FYI I've created a JIRA to track this: https://issues.jboss.org/browse/ISPN-2950
Whilst quite a performance issues, I don't think that this is an 
critical/consistency issue for async stores: by using an async store you might 
loose data (expect inconsistencies) during a node crash anyway, so what this 
behaviour does is just to increase the inconsistency window.
 

On 19 Mar 2013, at 16:30, Mircea Markus wrote:
> 
> On 19 Mar 2013, at 16:15, Dan Berindei wrote:
> 
>> Hi Sanne
>> 
>> On Tue, Mar 19, 2013 at 4:12 PM, Sanne Grinovero <sa...@infinispan.org> 
>> wrote:
>> Mircea,
>> what I was most looking forward was to you comment on the interceptor
>> order generated for DIST+cachestores
>> - we don't think the ClusteredCacheLoader should be needed at all
>> 
>> Agree, ClusteredCacheLoader should not be necessary.
>> 
>> James, if you're still seeing problems with numOwners=1, could you create an 
>> issue in JIRA?
>> 
>> 
>> - each DIST node is loading from the CacheLoader (any) rather than
>> loading from its peer nodes for non-owned entries (!!)
>> 
>> 
>> Sometimes loading stuff from a local disk is faster than going remote, e.g. 

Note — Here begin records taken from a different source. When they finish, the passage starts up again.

Lemma getTupleKeys_loop_spec fuel s key acc tok rest f :
  fga_cursor f s key tok rest → length rest < fuel →
  (∃ e, getTupleKeys_loop fuel s key acc tok f = (Err e, f)) ∨
  getTupleKeys_loop fuel s key acc tok f = (Ok (acc ++ rest), f).
Proof.
  revert acc tok rest. induction fuel as [|fuel IH]; intros acc tok rest Hc Hf; [lia|].
  rewrite getTupleKeys_loop_step.
  pose proof (fga_Read_world (mkRead s tok (Some 100%Z) key) f) as Hw.
  pose proof (fga_Read_result (mkRead s tok (Some 100%Z) key) f) as Hr.
  destruct (fga_Read _ f) as [[resp|e|] f'] eqn:E; simpl in *; subst; [|eauto|done].
  destruct (fga_Read_page (mkRead s tok (Some 100%Z) key) f rest resp Hc) as (later & -> & Hn);
    [by rewrite E|].
  destruct Hn as [[-> ->]|(Hne & Hnil & Hc')].
  - right. simpl. by rewrite (right_id_L [] (++)).
  - destruct (String.eqb_spec (rd_NextToken resp) ""); [done|].
    destruct (IH (acc ++ rd_Tuples resp) _ _ Hc') as [?|E'].
    + rewrite length_app in Hf. destruct (rd_Tuples resp); [done|]. simpl in Hf. lia.
    + by left.
    + right. by rewrite E', <- (assoc_L (++)).
Qed.

(** Fuel for the tuples that the Read matches is enough. *)
Lemma getTupleKeys_spec fuel s key f :
  length (matching (fga_tuples f s) key) < fuel →
  (∃ e, getTupleKeys fuel s key f = (Err e, f)) ∨
  ∃ l, getTupleKeys fuel s key f = (Ok l, f) ∧ l ≡ₚ matching (fga_tuples f s) key.
Proof.
  intros Hf. destruct (fga_Read_start f s key) as (l & Hc & Hl).
  destruct (getTupleKeys_loop_spec fuel s key [] "" l f Hc) as [[e E]|E].
  - by rewrite Hl.
  - left. by exists e.
  - right. exists l. split; [exact E|done].
Qed.

Lemma matching_length ts key : length (matching ts key) ≤ size ts.
Proof.
  unfold matching. rewrite length_map. etrans; [apply List.filter_length_le|].
  by rewrite length_map_to_list.
Qed.

(** With any fuel: what is returned is all that matches. *)
Lemma getTupleKeys_reads fuel s key : reads (getTupleKeys fuel s key).
Proof.
  unfold getTupleKeys. generalize (@nil TupleKey) "". induction fuel as [|fuel IH]; intros acc tok; [done|].
  simpl. apply reads_bind; [apply reads_map_err; intros f; apply fga_Read_world|].
  intros resp. by case_match.
Qed.
(** A successful deletion leaves, of the binding's tuples on the target, those a
    sibling wants. *)
Lemma DeletePolicy_effect binding w w' :
  names_target (pbs_ResourceSelector (pb_Spec binding)) → DeletePolicy r binding w = (Ok tt, w') →
  ∃ target, TargetObjectFromResourceSelector (pbs_ResourceSelector (pb_Spec binding)) = Ok target ∧
    ∀ t, in_store w t → binding_user binding (User t) → Object t = target →
      (wc_of t ∈ dom (tuples w') ↔
       ∃ valid, (getHierarchicalPermissionsForSelector r (pbs_ResourceSelector (pb_Spec binding)) w).1 = Ok valid ∧
         sibling_wants w binding target valid t).
Proof.
  intros Hnt [[_ Ho]|(target & ex & Ht & Hex & E)]%DeletePolicy_cases; [by destruct (Ho tt)|].
  exists target. split; [done|]. intros t Hst Hu Ho.
  pose proof (getExistingTuples_Ok _ _ _ _ (target_names_object _ _ Hnt Ht) Hex t) as He.
  assert (t ∈ ex) as Hin by by apply He.
  destruct E as [[-> _]|(valid & still & Hv & Hs & E)]; [by apply elem_of_nil in Hin|].
  assert (t ∈ (diffTuples ex still).2 ↔ ¬ sibling_wants w binding target valid t) as Hrem.
  { rewrite diffTuples_removed, (siblingDesiredTuples_Ok _ _ _ _ _ Hs). naive_solver. }
  assert (wc_of t ∈ dom (tuples w') ↔ t ∉ (diffTuples ex still).2) as ->.
  { destruct E as [[Hnil ->]|(req & p & Es & Ew & Ed & E)].
    - rewrite Hnil. split; [intros _; apply not_elem_of_nil|]. intros _. apply in_dom_store. eauto.
    - apply wrapf_transition in E as (o' & E & Hok). rewrite (Hok eq_refl) in E.
      apply transition_Ok in E as (_ & Hd & _). unfold tuples. rewrite <- Es, Hd, apply_write_dom, Ew, Ed.
      rewrite elem_of_convert. split.
      + intros [Hn|[_ Hn]]; [by apply elem_of_nil in Hn|]. intros Hr. apply Hn. eauto.
      + intros Hn. right. split; [rewrite Es; apply in_dom_store; eauto|].
        intros (t' & Hr & Ewc). apply Hn. replace t with t'; [done|].
        apply diffTuples_removed in Hr as [Hr _].
        apply (getExistingTuples_Ok _ _ _ _ (target_names_object _ _ Hnt Ht) Hex) in Hr as (Hst' & _).
        unfold in_store in *. rewrite Ewc, Hst in Hst'. injection Hst' as Ec.
        destruct t, t'; unfold wc_of in *; simpl in *. congruence. }
  split.
  - intros Hn. exists valid. split; [done|].
    destruct (decide (t ∈ still)) as [Hd|Hd]; [by apply (siblingDesiredTuples_Ok _ _ _ _ _ Hs)|].
    destruct Hn. by apply diffTuples_removed.
  - intros (valid' & Hv' & Hw). assert (valid' = valid) as -> by congruence. intros Hr. by apply Hrem in Hr.
Qed.
(** ** Every run ends *)

Lemma reads_bind_fuel {A B} (m : M (World F K) A) (f : A → M (World F K) B) w :
  reads m → (m w).1 ≠ OutOfFuel → (∀ a, (m w).1 = Ok a → (f a w).1 ≠ OutOfFuel) → ((m ≫= f) w).1 ≠ OutOfFuel.
Proof.
  intros Hr Hm Hf. apply bind_fuel; [done|]. intros a w1 E.
  pose proof (reads_inv _ _ _ _ Hr E) as [-> E']. by apply Hf.
Qed.
(* ===== verification/Indexes.v ===== *)
(** * The field indexes the manager registers

    [setupPolicyBindingIndexes] of policybinding_controller.go: the values each
    PolicyBinding and ProtectedResource has in each index. *)

From S2P Require Import Prelude GoStrings GoErr Types Tuples ResourceGraph.

Definition protectedResourceServiceKindIndexField : string := "protectedresource.serviceKind".

(** A selector's error leaves the object out of the index. *)
Definition index_values (o : outcome string) : list string :=
  match o with Ok key => [key] | _ => [] end.

Definition PolicyBinding_index (field : string) (pb : PolicyBinding) : list string :=
  if String.eqb field TargetObjectIndexField then
    index_values (TargetObjectFromResourceSelector (pbs_ResourceSelector (pb_Spec pb)))
  else if String.eqb field TargetKindIndexField then
    index_values (TargetKindFromResourceSelector (pbs_ResourceSelector (pb_Spec pb)))
  else if String.eqb field RoleRefIndexField then
    [RoleRefIndexKey (om_Namespace (pb_Meta pb)) (pbs_RoleRef (pb_Spec pb))]
  else [].

Definition ProtectedResource_index (field : string) (pr : ProtectedResource) : list string :=
  if String.eqb field protectedResourceServiceKindIndexField then
    let spec := pr_Spec pr in
    if String.eqb (prs_ServiceRef_Name spec) "" || String.eqb (prs_Kind spec) "" then []
    else [prs_ServiceRef_Name spec +:+ "/" +:+ prs_Kind spec]
  else [].

Lemma index_target_object pb target :
  target ∈ PolicyBinding_index TargetObjectIndexField pb ↔
  TargetObjectFromResourceSelector (pbs_ResourceSelector (pb_Spec pb)) = Ok target.
Proof.
  unfold PolicyBinding_index. rewrite String.eqb_refl. unfold index_values.
  destruct (TargetObjectFromResourceSelector _); rewrite ?list_elem_of_singleton, ?elem_of_nil; naive_solver.
Qed.
(* ===== verification/RefK8s.v ===== *)
(** * A reference Kubernetes API server

    Objects by key, per kind; every read succeeds or, on [rk_down], fails. For
    running the definitions on examples. *)

From S2P Require Import Prelude GoStrings GoErr Types Tuples ResourceGraph World Indexes.

Record RefK8s := mkRefK8s {
  rk_roles : gmap NamespacedName Role;
  rk_bindings : gmap NamespacedName PolicyBinding;
  rk_resources : gmap NamespacedName ProtectedResource;
  rk_memberships : gmap NamespacedName GroupMembership;
  rk_objects : gmap (GroupVersionKind * NamespacedName) KObject;
  rk_down : option goerr
}.

#[export] Instance RefApiErrors : ApiErrors := λ resource name, resource +:+ " " +:+ name +:+ " not found".

Definition ref_answer {A} (k : RefK8s) (o : outcome A) : outcome A * RefK8s :=
  match rk_down k with
  | Some e => (Err (ErrText (Error e)), k)
  | None => (o, k)
  end.

Section kind.
Context {T : Type} (proj : RefK8s → gmap NamespacedName T) (index : string → T → list string).
Context (resource : string).

Definition ref_client : KClient RefK8s T := {|
  k_Get key k := ref_answer k
    match proj k !! key with
    | Some x => Ok x
    | None => Err (NewNotFound resource (nn_Name key))
    end;
  k_List k := ref_answer k (Ok (map snd (map_to_list (proj k))));
  k_ListField field v k := ref_answer k
    (Ok (List.filter (λ x, str_in v (index field x)) (map snd (map_to_list (proj k)))))
|}.

Definition ref_laws : @KReadLaws RefK8s T ref_client.
Proof.
  refine {| k_view := proj; k_index := index |}; simpl; unfold ref_answer.
  all: try (intros; repeat case_match; simpl in *; congruence).
  - intros key k e. destruct (rk_down k); simpl; [intros [= <-] Hx; discriminate Hx|].
    destruct (proj k !! key); simpl; done.
  - intros k l. case_match; simpl; [done|]. by intros [= <-].
  - intros field v k l. case_match; simpl; [done|]. intros [= <-] x.
    rewrite elem_of_List_filter, str_in_elem, elem_of_map. split.
    + intros ((kx & Hk & ->) & Hv). split; [|done]. destruct kx as [key y].
      exists key. by apply elem_of_map_to_list.
    + intros ((key & Hk) & Hv). split; [|done]. exists (key, x). split; [by apply elem_of_map_to_list|done].
Defined.
End kind.

#[export] Instance ref_Role_client : KClient RefK8s Role := ref_client rk_roles (λ _ _, []) "roles".
#[export] Instance ref_Role_laws : KReadLaws RefK8s Role := ref_laws rk_roles (λ _ _, []) "roles".
#[export] Instance ref_PB_client : KClient RefK8s PolicyBinding :=
  ref_client rk_bindings PolicyBinding_index "policybindings".
#[export] Instance ref_PB_laws : KReadLaws RefK8s PolicyBinding :=
  ref_laws rk_bindings PolicyBinding_index "policybindings".
#[export] Instance ref_PR_client : KClient RefK8s ProtectedResource :=
  ref_client rk_resources ProtectedResource_index "protectedresources".
#[export] Instance ref_PR_laws : KReadLaws RefK8s ProtectedResource :=
  ref_laws rk_resources ProtectedResource_index "protectedresources".

(** Objects keyed by their own namespace and name. *)
Definition by_key {T} (meta : T → ObjectMeta) (l : list T) : gmap NamespacedName T :=
  list_to_map (map (λ x, (key_of (meta x), x)) l).
(* ===== verification/AuthModel.v ===== *)
(** * [internal/openfga/authorization_model_reconciler.go]: the authorization model

    The model the registrations call for, its merge with the store's current
    model, and its publication. *)

From S2P Require Import Prelude GoStrings GoErr Types Constants Permissions Hash ResourceGraph.
From S2P Require Import World Fga Tuples.

Definition AuthorizationModelIDKey : string := "model-id".

Record AuthorizationModelReconciler := mkAMReconciler {
  amr_EnableSubresourceAuthorization : bool;
  amr_StoreID : string;
  amr_hasK8sClient : bool;
  amr_Namespace : string;
  amr_ConfigMapName : string
}.

(** ** Type definitions *)

(** [Userset_This] with its message, as the code writes it on permissions. *)
Definition this_userset : Userset := Userset_This (Some tt).

(** Users and group members may hold a permission directly. *)
Definition permission_metadata : RelationMetadata :=
  mkRelMeta [mkRelRef TypeInternalUser None; mkRelRef TypeInternalUserGroup (Some RelationMember)].

Definition getResourceParentRelatedTypes (parents : list string) : list RelationReference :=
  map (λ parent, mkRelRef parent None) (sort_Strings parents).

(** The rewrite of a permission: direct holders, and the parent's, if there is one. *)
Definition permission_userset (hasParents : bool) (hashedPermission : string) : Userset :=
  let permChildren :=
    this_userset ::
    (if hasParents then [Userset_TupleToUserset RelationParent hashedPermission] else []) in
  match permChildren with
  | [u] => u
  | _ => Userset_Union permChildren
  end.

(** One permission in the loop over them. *)
Definition addPermission (hasParents : bool) (acc : gmap string RelationMetadata * gmap string Userset)
    (permission : string) : gmap string RelationMetadata * gmap string Userset :=
  let hashedPermission := hashPermission permission in
  (<[hashedPermission := permission_metadata]> acc.1,
   <[hashedPermission := permission_userset hasParents hashedPermission]> acc.2).

Definition getResourceTypeDefinition (permissions : list string) (resourceNode : resourceGraphNode)
    : TypeDefinition :=
  let hasParents := match ParentResources resourceNode with [] => false | _ => true end in
  let metadata0 : gmap string RelationMetadata :=
    if hasParents
    then {[ RelationParent := mkRelMeta (getResourceParentRelatedTypes (ParentResources resourceNode)) ]}
    else ∅ in
  let relations0 : gmap string Userset :=
    if hasParents then {[ RelationParent := Userset_This None ]} else ∅ in
  let '(metadata, relations) :=
    foldl (addPermission hasParents)
      (metadata0, relations0) permissions in
  mkTypeDef (ResourceType resourceNode)
    (mkMetadata metadata SourceFile (hd "" (Split (ResourceType resourceNode) slash_byte))) relations.

Definition getUserTypeDefinition : TypeDefinition :=
  mkTypeDef TypeInternalUser (mkMetadata ∅ SourceFile Module_) ∅.

Definition getUserGroupTypeDefinition : TypeDefinition :=
  mkTypeDef TypeInternalUserGroup
    (mkMetadata {[ RelationMember := mkRelMeta [mkRelRef TypeInternalUser None];
                   RelationAssignee := mkRelMeta [] ]} SourceFile Module_)
    {[ RelationMember := this_userset;
       RelationAssignee := Userset_ComputedUserset RelationMember ]}.

Definition getRootTypeDefinition (permissions : list string) : TypeDefinition :=
  let '(metadata, relations) :=
    foldl (addPermission false)
      (∅, ∅) permissions in
  mkTypeDef TypeRoot (mkMetadata metadata SourceFile Module_) relations.

Definition getMinimalAuthorizationModel : AuthorizationModel :=
  mkModel "" "1.2" [getUserTypeDefinition; getUserGroupTypeDefinition] [].

(** A child's definitions overwrite those met before. *)
Fixpoint getResourceTypeDefinitionsWithHierarchicalPermissions
    (hierarchicalPermissions : gmap string (list string)) (node : resourceGraphNode)
    : gmap string TypeDefinition :=
  match node with
  | Node ty direct parents children =>
    let types :=
      if negb (String.eqb ty TypeRoot)
      then {[ ty := getResourceTypeDefinition (mapList hierarchicalPermissions ty) (Node ty direct parents children) ]}
      else ∅ in
    foldl (λ types child,
      getResourceTypeDefinitionsWithHierarchicalPermissions hierarchicalPermissions child ∪ types)
      types children
  end.

(** ** The expected model *)

(** [sort.Slice] by type, then by name. *)
Definition pr_order (a b : ProtectedResource) : Prop :=
  if decide (fqResourceType (pr_Spec a) = fqResourceType (pr_Spec b))
  then String.le (om_Name (pr_Meta a)) (om_Name (pr_Meta b))
  else String.le (fqResourceType (pr_Spec a)) (fqResourceType (pr_Spec b)).

#[export] Instance pr_order_dec : RelDecision pr_order.
Proof. intros a b. unfold pr_order. destruct (decide _); apply _. Defined.

Definition sortedPRs (prs : list ProtectedResource) : list ProtectedResource := merge_sort pr_order prs.

Definition allPermissionsOf (hierarchicalPermissions : gmap string (list string)) : gset string :=
  list_to_set (concat (map snd (map_to_list hierarchicalPermissions))).

Definition expectedTypes (resourceGraph : resourceGraphNode) : list TypeDefinition :=
  let hierarchicalPermissions := calculateHierarchicalPermissions resourceGraph in
  let allPermissions := sort_Strings (elements (allPermissionsOf hierarchicalPermissions)) in
  let resourceTypeDefinitions :=
    getResourceTypeDefinitionsWithHierarchicalPermissions hierarchicalPermissions resourceGraph in
  let sortedResourceTypes := sort_Strings (elements (dom resourceTypeDefinitions)) in
  [getUserTypeDefinition; getUserGroupTypeDefinition] ++
  omap (λ ty, resourceTypeDefinitions !! ty) sortedResourceTypes ++
  [getRootTypeDefinition allPermissions].

Definition createExpectedAuthorizationModel (r : AuthorizationModelReconciler)
    (protectedResources : list ProtectedResource) : outcome AuthorizationModel :=
  match protectedResources with
  | [] => Ok getMinimalAuthorizationModel
  | _ =>
    resourceGraph ← outcome_map_err (λ e, ErrText ("failed to get resource graph: " +:+ Error e))
      (getResourceGraph (sortedPRs protectedResources) (amr_EnableSubresourceAuthorization r));
    Ok (mkModel "" "1.2" (expectedTypes resourceGraph) [])
  end.

(** ** The merge *)

Definition iamSystemType (ty : string) : bool :=
  String.eqb ty TypeInternalUser || String.eqb ty TypeInternalUserGroup || String.eqb ty TypeRoot.

(** A type kept from the current model: written in OpenFGA's own language. *)
Definition kept (td : TypeDefinition) : bool :=
  negb (iamSystemType (td_Type td)) && (length (Split (td_Type td) slash_byte) =? 1)%nat.

Fixpoint addNewTypes (existingTypes : gset string) (tds : list TypeDefinition) : list TypeDefinition :=
  match tds with
  | [] => []
  | td :: tds' =>
    if bool_decide (td_Type td ∈ existingTypes) then addNewTypes existingTypes tds'
    else td :: addNewTypes ({[td_Type td]} ∪ existingTypes) tds'
  end.

Definition mergeAuthorizationModels (current new : AuthorizationModel) : AuthorizationModel :=
  let keptTypes := List.filter kept (am_TypeDefinitions current) in
  mkModel "" (am_SchemaVersion new)
    (keptTypes ++ addNewTypes (list_to_set (map td_Type keptTypes)) (am_TypeDefinitions new))
    (am_Conditions current).

(** ** Reconciliation *)

(** [cmp.Equal] of two models with the comparison options. *)
Class ModelCmp := cmp_Equal : AuthorizationModel → AuthorizationModel → bool.

Definition authorizationModelsEqual `{ModelCmp} (current merged : option AuthorizationModel) : bool :=
  match current, merged with
  | None, None => true
  | None, _ | _, None => false
  | Some current, Some merged => cmp_Equal current merged
  end.

(** [controllerutil.CreateOrUpdate] on a ConfigMap: its data, if it exists, is
    passed through the function. *)
Class ConfigMapClient (K : Type) := {
  cm_CreateOrUpdate : NamespacedName → (gmap string string → gmap string string) → M K unit
}.

Section reconcile.
Context {F K : Type} `{FgaClient F} `{ConfigMapClient K} `{ModelCmp}.
Context (r : AuthorizationModelReconciler).

Definition writeModelIDToConfigMap (modelID : string) : M (World F K) unit :=
  wrapf "failed to create/update authorization model ConfigMap: "
    (on_k8s (cm_CreateOrUpdate (mkNN (amr_Namespace r) (amr_ConfigMapName r))
               (λ data, <[AuthorizationModelIDKey := modelID]> data))).

Definition emptyModel : AuthorizationModel := mkModel "" "" [] [].

Definition getCurrentAuthorizationModel : M (World F K) AuthorizationModel :=
  model ← on_fga (latestAuthorizationModel (amr_StoreID r));
  mret (default emptyModel model).

Definition publish (modelID : string) : M (World F K) unit :=
  if amr_hasK8sClient r && negb (String.eqb (amr_Namespace r) "") && negb (String.eqb modelID "")
  then wrapf "failed to publish authorization model ID: " (writeModelIDToConfigMap modelID)
  else mret tt.

Definition ReconcileAuthorizationModel (protectedResources : list ProtectedResource) : M (World F K) unit :=
  currentAuthorizationModel ← wrapf "failed to get current authorization model: " getCurrentAuthorizationModel;
  newAuthorizationModel ← wrapf "failed to create new authorization model: "
    (lift (createExpectedAuthorizationModel r protectedResources));
  let merged := mergeAuthorizationModels currentAuthorizationModel newAuthorizationModel in
  if authorizationModelsEqual (Some currentAuthorizationModel) (Some merged)
  then publish (am_Id currentAuthorizationModel)
  else
    id ← wrapf "failed to reconcile authorization model: "
      (on_fga (fga_WriteAuthorizationModel
        (mkWriteModel (amr_StoreID r) (am_SchemaVersion merged) (am_TypeDefinitions merged) (am_Conditions merged))));
    publish id.
End reconcile.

>> if you have numOwners=2 and both owners have to load the same entry from 
>> disk and send it to the originator twice. 
> the staggering of remote gets should overcome that. 
>> 
>> Still, most of the time the entry is going to be in memory on the owner 
>> nodes, so the local load is slower (especially with a shared cache store, 
>> where loading is over the network as well).
> +1
>> 
>> 
>> This has come up on several threads now and I think it's critically
>> wrong, as I commented previously this also introduces many
>> inconsistencies - as far as I understand it.
>> 
>> 
>> Is there a JIRA for this already?
>> 
>> Yes, loading a stale entry from the local cache store is definitely not a 
>> good thing, but we actually delete the non-owned entries after the initial 
>> state transfer. There may be some consistency issues if one uses a DIST_SYNC 
>> cache with a shared async cache store, but fully sync configurations should 
>> be fine.
>> 
>> OTOH, if the cache store is not shared, the chances of finding the entry in 
>> the local store on a non-owner are slim to none, so it doesn't make sense to 
>> do the lookup.
>> 
>> Implementation-wise, just changing the interceptor order is probably not 
>> enough. If the key doesn't exist in the cache, the CacheLoaderInterceptor 
>> will still try to load it from the cache store after the remote lookup, so 
>> we'll need a marker  in the invocation context to avoid the extra cache 
>> store load.
> if the key does't map to the local node it should trigger a remote get to 
> owners (or allow the dist interceptor to do just that)
>> Actually, since this is just a performance issue, it could wait until we 
>> implement tombstones everywhere.
> Hmm, not sure i see the correlation between this and tombstones? 
> 
>> 
>> BTW your gist wouldn't work, the metadata cache needs to load certain
>> elements too. But nice you spotted the need to potentially filter what
>> "preload" means in the scope of each cache, as the metadata one should
>> only preload metadata, while in the original configuration this data
>> would indeed be duplicated.
>> Opened: https://issues.jboss.org/browse/ISPN-2938
>> 
>> Sanne
>> 
>> On 19 March 2013 11:51, Mircea Markus <mmar...@redhat.com> wrote:
>>> 
>>> On 16 Mar 2013, at 01:19, Sanne Grinovero wrote:
>>> 
>>>> Hi Adrian,
>>>> let's forget about Lucene details and focus on DIST.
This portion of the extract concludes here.